Table of Contents
ISRN Education
Volume 2012, Article ID 853460, 6 pages
Research Article

Incidental and Intentional Instruction on Discussion Techniques: Assessing Complexity Issue

1The University of Queensland, QLD 4072, Australia
2University of Tabriz, Tabriz, Iran
3English Teaching Department, Islamic Azad University of Karaj, Karaj, Iran

Received 21 December 2011; Accepted 12 February 2012

Academic Editors: B. W. Baldwin, C. Dunst, and Y. Xie

Copyright © 2012 Massoud Rahimpour and Zohre Mohamadi. This is an open access article distributed under the Creative Commons Attribution License, which permits unrestricted use, distribution, and reproduction in any medium, provided the original work is properly cited.
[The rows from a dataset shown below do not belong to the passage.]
(* ===== verification/Sdk.v ===== *)
(** The SDK (packages/sdk): the HTTP client of the control plane (client.ts),
    the definitions of tools and agents (tool.ts, agent.ts), and the application
    that registers them (app.ts).

    The network, the conversion of a tool's schema to JSON Schema, zod's issues
    and the parsing of dates and URLs are arguments. *)
From S2P Require Import Prelude Json Shared Dto.

(** ** Errors of the wire (client.ts) *)

(** A [SwiftAgentError] as the client makes it: its code is the text that the
    server sent or the status gave. *)
Record SdkError := { se_code : string; se_message : string; se_statusCode : Z }.

Definition sdk_error (c : SwiftAgentErrorCode) (message : string) : SdkError :=
  {| se_code := code_string c; se_message := message; se_statusCode := CODE_TO_STATUS c |}.

Definition statusToCode (status : Z) : SwiftAgentErrorCode :=
  match status with
  | 400 => VALIDATION | 401 => UNAUTHORIZED | 403 => FORBIDDEN | 404 => NOT_FOUND
  | 409 => CONFLICT | 429 => RATE_LIMIT | 502 => PROVIDER_ERROR | 503 => CONNECTION_ERROR
  | 504 => TIMEOUT
  | _ => if (500 <=? status)%Z then INTERNAL else VALIDATION
  end%Z.

(** The sentences of the messages hold an em dash, here its UTF-8 bytes. *)
Definition remediation (code where_ : string) (status : Z) : string :=
  let http := " (HTTP " +:+ string_of_Z status +:+ ")" in
  if String.eqb code "UNAUTHORIZED" then
    "Authentication failed for " +:+ where_ +:+ " — check the workspace API key passed to createAgentApp({ apiKey }) (e.g. SWIFT_AGENT_API_KEY)."
  else if String.eqb code "FORBIDDEN" then
    "The API key lacks permission for " +:+ where_ +:+ " — check the key's workspace scope."
  else if String.eqb code "NOT_FOUND" then
    where_ +:+ " not found — verify the session/agent/run id."
  else if String.eqb code "CONFLICT" then
    where_ +:+ " conflicts with existing state — the resource already exists or is in a conflicting state."
  else if String.eqb code "RATE_LIMIT" then
    "Rate limited on " +:+ where_ +:+ " — retry after backing off."
  else if String.eqb code "VALIDATION" then
    "The Swift Agent server rejected " +:+ where_ +:+ http +:+ " — check the request payload."
  else if String.eqb code "PROVIDER_ERROR" then
    "The model provider or an upstream dependency failed for " +:+ where_ +:+ http +:+ " — retry."
  else if String.eqb code "CONNECTION_ERROR" then
    "An upstream dependency was unavailable for " +:+ where_ +:+ http +:+ " — retry."
  else if String.eqb code "TIMEOUT" then
    where_ +:+ " timed out upstream" +:+ http +:+ " — retry."
  else
    "The Swift Agent server encountered an internal error on " +:+ where_ +:+ http +:+ " — retry; if persistent, contact support.".

(** [{ code, message }], possibly under [error]. *)
Definition readServerError (body : json) : option string * option string :=
  let source := match field "error" body with
                | Some (JObj o) => JObj o
                | Some (JArr l) => JArr l
                | _ => body
                end in
  (str_field "code" source, str_field "message" source).

Definition CODES : list string :=
  ["VALIDATION"; "NOT_FOUND"; "CONFLICT"; "RATE_LIMIT"; "PROVIDER_ERROR"; "UNAUTHORIZED"; "FORBIDDEN";
   "INTERNAL"; "TIMEOUT"; "CONNECTION_ERROR"; "INCOMPATIBLE_VERSION"].

(** The members of every object. *)
Definition OBJECT_PROTOTYPE : list string :=
  ["constructor"; "__defineGetter__"; "__defineSetter__"; "hasOwnProperty"; "__lookupGetter__";
   "__lookupSetter__"; "isPrototypeOf"; "propertyIsEnumerable"; "toString"; "valueOf"; "__proto__";
   "toLocaleString"].

(** [serverCode in SwiftAgentErrorCode]. *)
Definition known_code (code : string) : bool :=
  existsb (String.eqb code) CODES || existsb (String.eqb code) OBJECT_PROTOTYPE.

Definition httpErrorToSwiftAgentError (method path : string) (status : Z) (body : json) : SdkError :=
  let where_ := method +:+ " " +:+ path in
  let '(serverCode, serverMessage) := readServerError body in
  let code := match serverCode with
              | Some c => if known_code c then c else code_string (statusToCode status)
              | None => code_string (statusToCode status)
              end in
  {| se_code := code;
     se_message := remediation code where_ status +:+
       match serverMessage with
       | Some m => if String.eqb m "" then "" else " Server said: " +:+ quoted m +:+ "."
       | None => ""
       end;
     se_statusCode := status |}.

(** ** Requests *)

(** [fetch]: a rejection with the error's name, or a response with its body,
    which is [null] when it is not JSON, and the protocol header. *)
Inductive fetched : Type :=
| rejected_fetch (name : string)
| answered_fetch (status : Z) (protocol : option string) (body : json).

Definition res_ok (status : Z) : bool := ((200 <=? status) && (status <=? 299))%Z.

Definition DEFAULT_BASE_URL : string := "http://127.0.0.1:3000".

(** application/x-www-form-urlencoded. *)
Definition form_char (c : ascii) : text :=
  let n := nat_of_ascii c in
  if ((48 <=? n) && (n <=? 57) || (65 <=? n) && (n <=? 90) || (97 <=? n) && (n <=? 122))%nat
     || existsb (Ascii.eqb c) ["*"; "-"; "."; "_"]%char then [c]
  else if (n =? 32)%nat then ["+"%char]
  else if (n <? 128)%nat then percent n
  else percent (192 + n / 64) ++ percent (128 + n mod 64).
Definition form_encode (s : string) : string := on_text (fun t => t ≫= form_char) s.

Section client.
Context (fetch : string -> string -> option string -> fetched).   (* method, URL, body *)
Context (is_url fraction_in_0_2 : string -> bool) (is_date : json -> bool).
Context (baseUrl_option : option string).

Definition baseUrl : string := strip_slashes (baseUrl_option ?? DEFAULT_BASE_URL).

Definition request (method path : string) (body : option json) : res SdkError (json * option string) :=
  let url := baseUrl +:+ path in
  match fetch method url (stringify <$> body) with
  | rejected_fetch name =>
      Err (if String.eqb name "AbortError" || String.eqb name "TimeoutError"
           then sdk_error TIMEOUT ("The request to " +:+ url +:+ " timed out.")
           else sdk_error CONNECTION_ERROR ("Could not reach the Swift Agent server at " +:+ baseUrl
                  +:+ " — is it running and is baseUrl correct?"))
  | answered_fetch status protocol body =>
      if res_ok status then Ok (body, protocol)
      else Err (httpErrorToSwiftAgentError method path status body)
  end.

(** A value that a schema of the shared package accepts is returned as it is;
    a [ZodError] has no code of the SDK. *)
Definition zod_error : SdkError := {| se_code := "ZodError"; se_message := ""; se_statusCode := 0 |}.

Definition date_field (k : string) (v : json) : bool := is_date (field k v ?? JNull).

Definition nullable_string (k : string) (v : json) : bool :=
  match field k v with Some JNull | Some (JStr _) => true | _ => false end.

Definition prefixed (p k : string) (v : json) : bool :=
  match str_field k v with Some s => starts_with p s | None => false end.

Definition accepted {X} (schema : json -> option X) (k : string) (v : json) : bool :=
  match field k v with Some x => bool_decide (is_Some (schema x)) | None => false end.

(** [AgentRecordSchema]: [tools] has a default. *)
Definition AgentRecordSchema (v : json) : bool :=
  only_keys ["agentId"; "workspaceId"; "name"; "modelConfig"; "systemPrompt"; "memoryConfig"; "toolRunnerUrl";
             "tools"; "createdAt"; "updatedAt"] v &&
  prefixed "agt_" "agentId" v && prefixed "ws_" "workspaceId" v && bool_decide (is_Some (nonempty_string "name" v)) &&
  accepted (ModelConfigSchema fraction_in_0_2) "modelConfig" v && bool_decide (is_Some (str_field "systemPrompt" v)) &&
  accepted MemoryConfigSchema "memoryConfig" v && accepted (nullable_url is_url) "toolRunnerUrl" v &&
  bool_decide (is_Some (optional (array_schema ToolDefinitionSchema) "tools" v)) &&
  date_field "createdAt" v && date_field "updatedAt" v.

Definition SessionRecordSchema (v : json) : bool :=
  only_keys ["sessionId"; "agentId"; "userId"; "status"; "metadata"; "createdAt"; "updatedAt"] v &&
  prefixed "ses_" "sessionId" v && prefixed "agt_" "agentId" v && nullable_string "userId" v &&
  accepted session_status_schema "status" v && accepted record_schema "metadata" v &&
  date_field "createdAt" v && date_field "updatedAt" v.

Definition role_schema (v : json) : option unit :=
  match v with
  | JStr s => guard_opt (existsb (String.eqb s) ["system"; "user"; "assistant"; "tool"]) (Some tt)
  | _ => None
  end.

Definition nullable_prefixed (p k : string) (v : json) : bool :=
  match field k v with Some JNull => true | Some (JStr s) => starts_with p s | _ => false end.

Definition MessageRecordSchema (v : json) : bool :=
  only_keys ["messageId"; "sessionId"; "runId"; "role"; "content"; "createdAt"] v &&
  prefixed "msg_" "messageId" v && prefixed "ses_" "sessionId" v && nullable_prefixed "run_" "runId" v &&
  accepted role_schema "role" v && bool_decide (is_Some (str_field "content" v)) && date_field "createdAt" v.

Definition run_status_schema (v : json) : option unit :=
  match v with
  | JStr s => guard_opt (existsb (String.eqb s) ["running"; "completed"; "failed"; "cancelled"; "timed_out"]) (Some tt)
  | _ => None
  end.

Definition count_schema (v : json) : option Z :=
  match v with JNum n => guard_opt (0 <=? n)%Z (Some n) | _ => None end.

Definition token_usage_schema (v : json) : option unit :=
  match v with
  | JNull => Some tt
  | _ => guard_opt (only_keys ["inputTokens"; "outputTokens"; "totalTokens"] v &&
                    accepted count_schema "inputTokens" v && accepted count_schema "outputTokens" v &&
                    accepted count_schema "totalTokens" v) (Some tt)
  end.

Definition RunRecordSchema (v : json) : bool :=
  only_keys ["runId"; "sessionId"; "status"; "model"; "tokenUsage"; "createdAt"; "updatedAt"] v &&
  prefixed "run_" "runId" v && prefixed "ses_" "sessionId" v && accepted run_status_schema "status" v &&
  bool_decide (is_Some (nonempty_string "model" v)) && accepted token_usage_schema "tokenUsage" v &&
  date_field "createdAt" v && date_field "updatedAt" v.

Definition AcceptedRunSchema (v : json) : option (string * string) :=
  r ← str_field "runId" v; s ← str_field "status" v; Some (r, s).

Definition parsed (ok : json -> bool) (v : json) : res SdkError json := if ok v then Ok v else Err zod_error.

Definition of_shared (e : error) : SdkError :=
  match e with
  | SwiftAgentError c m s => {| se_code := code_string c; se_message := m; se_statusCode := s |}
  | PlainError n m => {| se_code := n; se_message := m; se_statusCode := 0 |}
  end.

Definition lift_shared {X} (r : res error X) : res SdkError X :=
  match r with Ok x => Ok x | Err e => Err (of_shared e) end.

Definition registerAgent (body : json) : res SdkError json :=
  let? r := request "POST" "/v1/agents" (Some body) in
  let? _ := lift_shared (assertProtocolCompatible r.2 local_protocol) in
  parsed AgentRecordSchema r.1.

Definition getAgent (agentId : string) : res SdkError json :=
  let? r := request "GET" ("/v1/agents/" +:+ encodeURIComponent agentId) None in parsed AgentRecordSchema r.1.

Definition getAgentByName (name : string) : res SdkError json :=
  let? r := request "GET" ("/v1/agents?name=" +:+ encodeURIComponent name) None in parsed AgentRecordSchema r.1.

(** The body is not parsed; the advertised version is added to it. *)
Definition sdk_createSession (body : json) : res SdkError (json * option string) :=
  request "POST" "/v1/sessions" (Some body).

Definition sdk_getSession (sessionId : string) : res SdkError json :=
  let? r := request "GET" ("/v1/sessions/" +:+ encodeURIComponent sessionId) None in parsed SessionRecordSchema r.1.

Definition messages_path (sessionId : string) (limit : option Z) (cursor : option string) : string :=
  let qs := match limit with Some n => ["limit=" +:+ string_of_Z n] | None => [] end ++
            match cursor with
            | Some c => if String.eqb c "" then [] else ["cursor=" +:+ form_encode c]
            | None => []
            end in
  "/v1/sessions/" +:+ encodeURIComponent sessionId +:+ "/messages" +:+
  match qs with [] => "" | _ => "?" +:+ join "&" qs end.

(** A body without a list of data is a [TypeError]. *)
Definition sdk_listMessages (sessionId : string) (limit : option Z) (cursor : option string) :
    res SdkError (list json * jsval) :=
  let? r := request "GET" (messages_path sessionId limit cursor) None in
  match field "data" r.1 with
  | Some (JArr data) =>
      if forallb MessageRecordSchema data then Ok (data, field "hasMore" r.1) else Err zod_error
  | _ => Err {| se_code := "TypeError"; se_message := ""; se_statusCode := 0 |}
  end.

Definition accepted_run (v : json) : res SdkError (string * string) :=
  match AcceptedRunSchema v with Some r => Ok r | None => Err zod_error end.

Definition sdk_createRun (sessionId content : string) : res SdkError (string * string) :=
  let? r := request "POST" ("/v1/sessions/" +:+ encodeURIComponent sessionId +:+ "/runs")
              (Some (JObj [("content", JStr content)])) in accepted_run r.1.

Definition sdk_getRun (runId : string) : res SdkError json :=
  let? r := request "GET" ("/v1/runs/" +:+ encodeURIComponent runId) None in parsed RunRecordSchema r.1.

Definition cancelRun (runId : string) : res SdkError (string * string) :=
  let? r := request "POST" ("/v1/runs/" +:+ encodeURIComponent runId +:+ "/cancel") None in accepted_run r.1.
End client.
Although both incidental and intentional instructions provide a medium for acquiring the communicative language, they suffer from a number of oversimplifications. Whereas the majority of studies in these paradigms have addressed second language (L2) grammatical development, there has been a growing interest in the effect of these types of instruction on pragmatic development, conversation gambits, and speech acts. The purpose of the present paper is to compare these types of instruction in promoting learning of discussion techniques. Learner performance was analyzed on the basis of the mean occurrence of discussion techniques (giving opinions and presenting series of arguments) in implicitly and explicitly instructed group using independent t-test. The quality of leaner language produced in each group was further analyzed in terms of complexity measuring the complexity of utterances and length of the turns. The results were all in favor of intentional instruction.